Lemma count_node_usage (tables : dict nat * dict (list nat))
    (node : PlaywrightAST) (sel : string) :
  dict_get (fst (count_node tables node)) sel
  = counted (dict_get (fst tables) sel) (if uses sel node then 1 else 0).
Proof.
  destruct tables as [u i]. unfold count_node, uses. simpl.
  destruct (truthy (selector node)) eqn:T; simpl; [|reflexivity].
  destruct (interactive (action_type node)); simpl; [|reflexivity].
  destruct (selector node) as [s|]; [|discriminate]. simpl.
  destruct (String.eqb_spec s sel) as [->|N].
  - destruct (dict_get u sel) as [m|] eqn:G; simpl.
    + rewrite G, dict_get_set_same. reflexivity.
    + rewrite !dict_get_set_same. reflexivity.
  - destruct (dict_get u s) as [m|] eqn:G; simpl.
    + rewrite dict_get_set_other by exact N. reflexivity.
    + rewrite dict_get_set_other by exact N.
      rewrite dict_get_set_other by exact N. reflexivity.
Qed.

Lemma counted_counted (start : option nat) (a b : nat) :
  counted (counted start a) b = counted start (a + b).
Proof.
  destruct a, b, start; simpl; try reflexivity;
    try (f_equal; lia); now rewrite Nat.add_0_r.
Qed.
Lemma first_decisive_pattern_decides_witness :
  _do_use_weight_decay
    (default_optimizer (T := option R) (PyFloat (1 # 100))
       (PyFloat (1 # 100)) (Some ("LayerNorm" :: "bias" :: "kernel\" :: nil)))
    "layer1/bias:0" = Ok false
  /\ _do_use_weight_decay
       (default_optimizer (T := option R) (PyFloat (1 # 100))
          (PyFloat (1 # 100))
          (Some ("LayerNorm" :: "kernel\" :: "bias" :: nil)))
       "layer1/bias:0" = Raise ReError.
Proof.
  assert (Hpre : forall p, In p ("LayerNorm" :: nil) ->
                           re.search p "layer1/bias:0" = Ok false).
  { intros p [<-|[]]. reflexivity. }
  split.
  - apply (proj1 (first_decisive_pattern_decides
                    (default_optimizer (PyFloat (1 # 100))
                       (PyFloat (1 # 100))
                       (Some ("LayerNorm" :: "bias" :: "kernel\" :: nil)))
                    "layer1/bias:0" ("LayerNorm" :: nil) "bias"
                    ("kernel\" :: nil) eq_refl eq_refl Hpre)).
    reflexivity.
  - apply (proj2 (first_decisive_pattern_decides
                    (default_optimizer (PyFloat (1 # 100))
                       (PyFloat (1 # 100))
                       (Some ("LayerNorm" :: "kernel\" :: "bias" :: nil)))
                    "layer1/bias:0" ("LayerNorm" :: nil) "kernel\"
                    ("bias" :: nil) eq_refl eq_refl Hpre)).
    reflexivity.
Defined.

WORK REQUEST
Output every line of the listing exactly as written.

SOLUTION TO THE EXERCISE
Lemma count_node_usage (tables : dict nat * dict (list nat))
    (node : PlaywrightAST) (sel : string) :
  dict_get (fst (count_node tables node)) sel
  = counted (dict_get (fst tables) sel) (if uses sel node then 1 else 0).
Proof.
  destruct tables as [u i]. unfold count_node, uses. simpl.
  destruct (truthy (selector node)) eqn:T; simpl; [|reflexivity].
  destruct (interactive (action_type node)); simpl; [|reflexivity].
  destruct (selector node) as [s|]; [|discriminate]. simpl.
  destruct (String.eqb_spec s sel) as [->|N].
  - destruct (dict_get u sel) as [m|] eqn:G; simpl.
    + rewrite G, dict_get_set_same. reflexivity.
    + rewrite !dict_get_set_same. reflexivity.
  - destruct (dict_get u s) as [m|] eqn:G; simpl.
    + rewrite dict_get_set_other by exact N. reflexivity.
    + rewrite dict_get_set_other by exact N.
      rewrite dict_get_set_other by exact N. reflexivity.
Qed.

Lemma counted_counted (start : option nat) (a b : nat) :
  counted (counted start a) b = counted start (a + b).
Proof.
  destruct a, b, start; simpl; try reflexivity;
    try (f_equal; lia); now rewrite Nat.add_0_r.
Qed.
Lemma first_decisive_pattern_decides_witness :
  _do_use_weight_decay
    (default_optimizer (T := option R) (PyFloat (1 # 100))
       (PyFloat (1 # 100)) (Some ("LayerNorm" :: "bias" :: "kernel\" :: nil)))
    "layer1/bias:0" = Ok false
  /\ _do_use_weight_decay
       (default_optimizer (T := option R) (PyFloat (1 # 100))
          (PyFloat (1 # 100))
          (Some ("LayerNorm" :: "kernel\" :: "bias" :: nil)))
       "layer1/bias:0" = Raise ReError.
Proof.
  assert (Hpre : forall p, In p ("LayerNorm" :: nil) ->
                           re.search p "layer1/bias:0" = Ok false).
  { intros p [<-|[]]. reflexivity. }
  split.
  - apply (proj1 (first_decisive_pattern_decides
                    (default_optimizer (PyFloat (1 # 100))
                       (PyFloat (1 # 100))
                       (Some ("LayerNorm" :: "bias" :: "kernel\" :: nil)))
                    "layer1/bias:0" ("LayerNorm" :: nil) "bias"
                    ("kernel\" :: nil) eq_refl eq_refl Hpre)).
    reflexivity.
  - apply (proj2 (first_decisive_pattern_decides
                    (default_optimizer (PyFloat (1 # 100))
                       (PyFloat (1 # 100))
                       (Some ("LayerNorm" :: "kernel\" :: "bias" :: nil)))
                    "layer1/bias:0" ("LayerNorm" :: nil) "kernel\"
                    ("bias" :: nil) eq_refl eq_refl Hpre)).
    reflexivity.
Defined.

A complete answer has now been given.